COGNITIVE DYNAMICS OF STANCETAKING IN RISK DISCOURSE SITUATION
DOI:
https://doi.org/10.20535/2410-8286.154380Keywords:
risk discourse situations, risk-taking, linguistic and cognitive mechanisms, stance, stancetaking, discourse interactionAbstract
This article studies the cognitive dynamics of stancetaking in the discourse situations associated with risky behaviour and perilous decisions. The objective of this work is to find out what linguistic and cognitive mechanisms are used by speech participants to conceptualise a discourse situation as a situation of risk, and analyse the ways the stances on the discussed problem (here, the risk of addicting to FACEBOOK, as well as other social networks) are taken by discourse partners under different circumstances and varying communicative conditions.
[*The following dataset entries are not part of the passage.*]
(** ** Notions used to state the properties *)

(** The first field of the list that carries the name [name]. *)
Definition fieldNamed (name : string) (vals : list FieldValue) : option FieldValue :=
  List.find (fun val => String.eqb (FieldName val) name) vals.

(** The label of a list item that is a record with a string ["Label"]. *)
Definition labelOf (item : Value) : option string :=
  match item with
  | VMap m =>
      match m !! "Label" with
      | Some (VString label) => Some label
      | _ => None
      end
  | _ => None
  end.

(** The number a string of decimal digits denotes, read from the
    accumulator [acc]; [None] when a byte is not a decimal digit. *)
Fixpoint decimal (s : string) (acc : Z) : option Z :=
  match s with
  | EmptyString => Some acc
  | String c rest =>
      if (byte "0" <=? byte c) && (byte c <=? byte "9")
      then decimal rest (10 * acc + (byte c - byte "0"))
      else None
  end.

(** ** The reconcile cycle of [main.go] *)

(** What the cycle writes with [log.Println] and [log.Printf]. *)
Inductive LogLine (E : Type) : Type :=
| LogFetching            (* "Fetching contacts from Wild Apricot and updating database..." *)
| LogFetchFailed (e : E) (* "Failed to fetch contacts: %v" *)
| LogUpdateFailed (e : E) (* "Failed to update database: %v" *)
| LogUpdated.            (* "Database successfully updated with latest WA contact data." *)
Arguments LogFetching {E}.
Arguments LogFetchFailed {E} e.
Arguments LogUpdateFailed {E} e.
Arguments LogUpdated {E}.

(** The calls the cycle makes, in the order it makes them. *)
Inductive Event (E : Type) : Type :=
| EvLog (l : LogLine E)
| EvGetContacts (accountId : Z)
| EvProcessContactsData (contacts : list Contact).
Arguments EvLog {E} l.
Arguments EvGetContacts {E} accountId.
Arguments EvProcessContactsData {E} contacts.

Section Cycle.
(** [Store] is the local database, [Remote] the upstream directory with
    the session of the service, [E] the errors of the services. The two
    methods of [services] are not among the sources and are taken as they
    are called: [GetContacts] returns the contact list and an error,
    [ProcessContactsData] an error; both may change what they reach. *)
Context {Store Remote E : Type}.

Record World : Type := mkWorld {
  store : Store;
  remote : Remote;
  trace : list (Event E)
}.

Variable GetContacts :
  Z -> Store * Remote -> (list Contact * option E) * (Store * Remote).
Variable ProcessContactsData :
  list Contact -> Store * Remote -> option E * (Store * Remote).

(** State passing over [World]. *)
Definition M (A : Type) : Type := World -> A * World.

Definition ret {A} (a : A) : M A := fun w => (a, w).

Definition bind {A B} (m : M A) (k : A -> M B) : M B :=
  fun w => let '(a, w') := m w in k a w'.

Local Notation "x <- m ;; k" := (bind m (fun x => k))
  (at level 100, m at next level, right associativity).
Local Notation "m ;;; k" := (bind m (fun _ => k))
  (at level 100, right associativity).

Definition emit (ev : Event E) : M unit :=
  fun w => (tt, mkWorld (store w) (remote w) (trace w ++ [ev])).

Definition log (l : LogLine E) : M unit := emit (EvLog l).

Definition callGetContacts (accountId : Z) : M (list Contact * option E) :=
  emit (EvGetContacts accountId) ;;;
  fun w =>
    let '(r, (st, rm)) := GetContacts accountId (store w, remote w) in
    (r, mkWorld st rm (trace w)).

Definition callProcessContactsData (contacts : list Contact) : M (option E) :=
  emit (EvProcessContactsData contacts) ;;;
  fun w =>
    let '(r, (st, rm)) := ProcessContactsData contacts (store w, remote w) in
    (r, mkWorld st rm (trace w)).

Definition updateDatabaseFromWildApricot (accountId : Z) : M unit :=
  log LogFetching ;;;
  r <- callGetContacts accountId ;;
  let '(contacts, err) := r in
  match err with
  | Some err => log (LogFetchFailed err)
  | None =>
      err <- callProcessContactsData contacts ;;
      match err with
      | Some err => log (LogUpdateFailed err)
      | None => log LogUpdated
      end
  end.

End Cycle.

Arguments World : clear implicits.
Arguments mkWorld {Store Remote E} store remote trace.

(** ** The background task of [main] *)

Section Scheduler.
Context {Store Remote E : Type}.

Variable GetContacts :
  Z -> Store * Remote -> (list Contact * option E) * (Store * Remote).
Variable ProcessContactsData :
  list Contact -> Store * Remote -> option E * (Store * Remote).

(** The goroutine that [main] starts, after it has received [ticks] ticks
    from [ticker.C]: [for range ticker.C { updateDatabaseFromWildApricot(
    wildApricotSvc, dbService, cfg.WildApricotAccountId) }]. The body runs
    to its end before the next tick is received. *)
Fixpoint backgroundTask (ticks : nat) (cfg : Config) (w : World Store Remote E)
  : World Store Remote E :=
  match ticks with
  | O => w
  | S ticks' =>
      backgroundTask ticks' cfg
        (snd (updateDatabaseFromWildApricot GetContacts ProcessContactsData
                (WildApricotAccountId cfg) w))
  end.

End Scheduler.

(** The calls of [GetContacts] for the account [accountId], and the calls of
    [ProcessContactsData], among the events of a trace. *)
Definition isGetContacts {E} (accountId : Z) (ev : Event E) : bool :=
  match ev with
  | EvGetContacts a => a =? accountId
  | _ => false
  end.

Definition isProcessContactsData {E} (ev : Event E) : bool :=
  match ev with
  | EvProcessContactsData _ => true
  | _ => false
  end.

(** ** Sample contacts *)

Definition sampleConfig : Config :=
  mkConfig "tags.db" 1 "TagId" "Trainings" "cert.pem" "key.pem".

Definition field (name : string) (v : Value) : FieldValue :=
  mkFieldValue name v "".

Definition contactOf (id : Z) (vals : list FieldValue) : Contact :=
  mkContact "Ada" "Byron" "" "" "" "" vals id "" false false "Active".

Definition trainingItem (label : string) : Value :=
  VMap (<["Id" := VFloat64 0]> (<["Label" := VString label]> ∅)).

(** Scenario of the spec: tag ["1023"], one training. *)
Definition contact1023 : Contact :=
  contactOf 1 [field "TagId" (VString "1023");
               field "Trainings" (VSlice [trainingItem "Laser"])].

(** A tag id field without a value, as JSON [null] decodes. *)
Definition contactNilTag : Contact :=
  contactOf 2 [field "TagId" VNil].

(** A training list with an item that has no label. *)
Definition contactBadTraining : Contact :=
  contactOf 3 [field "TagId" (VString "77");
               field "Trainings" (VSlice [trainingItem "Laser"; VMap ∅])].

(** Two fields carry the configured names twice. *)
Definition contactDuplicates : Contact :=
  contactOf 4 [field "Phone" (VString "555");
               field "TagId" (VString "12");
               field "Trainings" (VSlice [trainingItem "WoodShop"]);
               field "TagId" (VString "-5");
               field "Trainings" VNil].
The overall theoretical framework for the study synthesises socio-constructionist and socio-cognitive approaches to discourse analysis of risk and stance. In the post-modernist model, speakers use discourse to construct versions of the world which are variable, functional and consequential. Gilles Fauconnier’s mental spaces theory (1994, 1997) served a methodological tool for re-assembling the ways stances on risks are taken in discourse interaction. Risk-taking has always been an integral part of human behaviour. We are constantly forced to make decisions that lead us towards unknown or uncertain consequences that can be potentially hazardous or even life-threatening. The study shows that the field of risk-taking in everyday life is extremely wide, embracing a diverse range of spheres such as household activities, gambling, sports, finance, medicine, technology or politics. Because risk pervades such a substantial part of our lives, it can be claimed as one of the fundamental concepts of the human conceptual system, thus, cognitive mechanisms of risk conceptualisation, as well as the linguistic ways of discursive stancetaking on risk have been determined, analysed and described in the present research.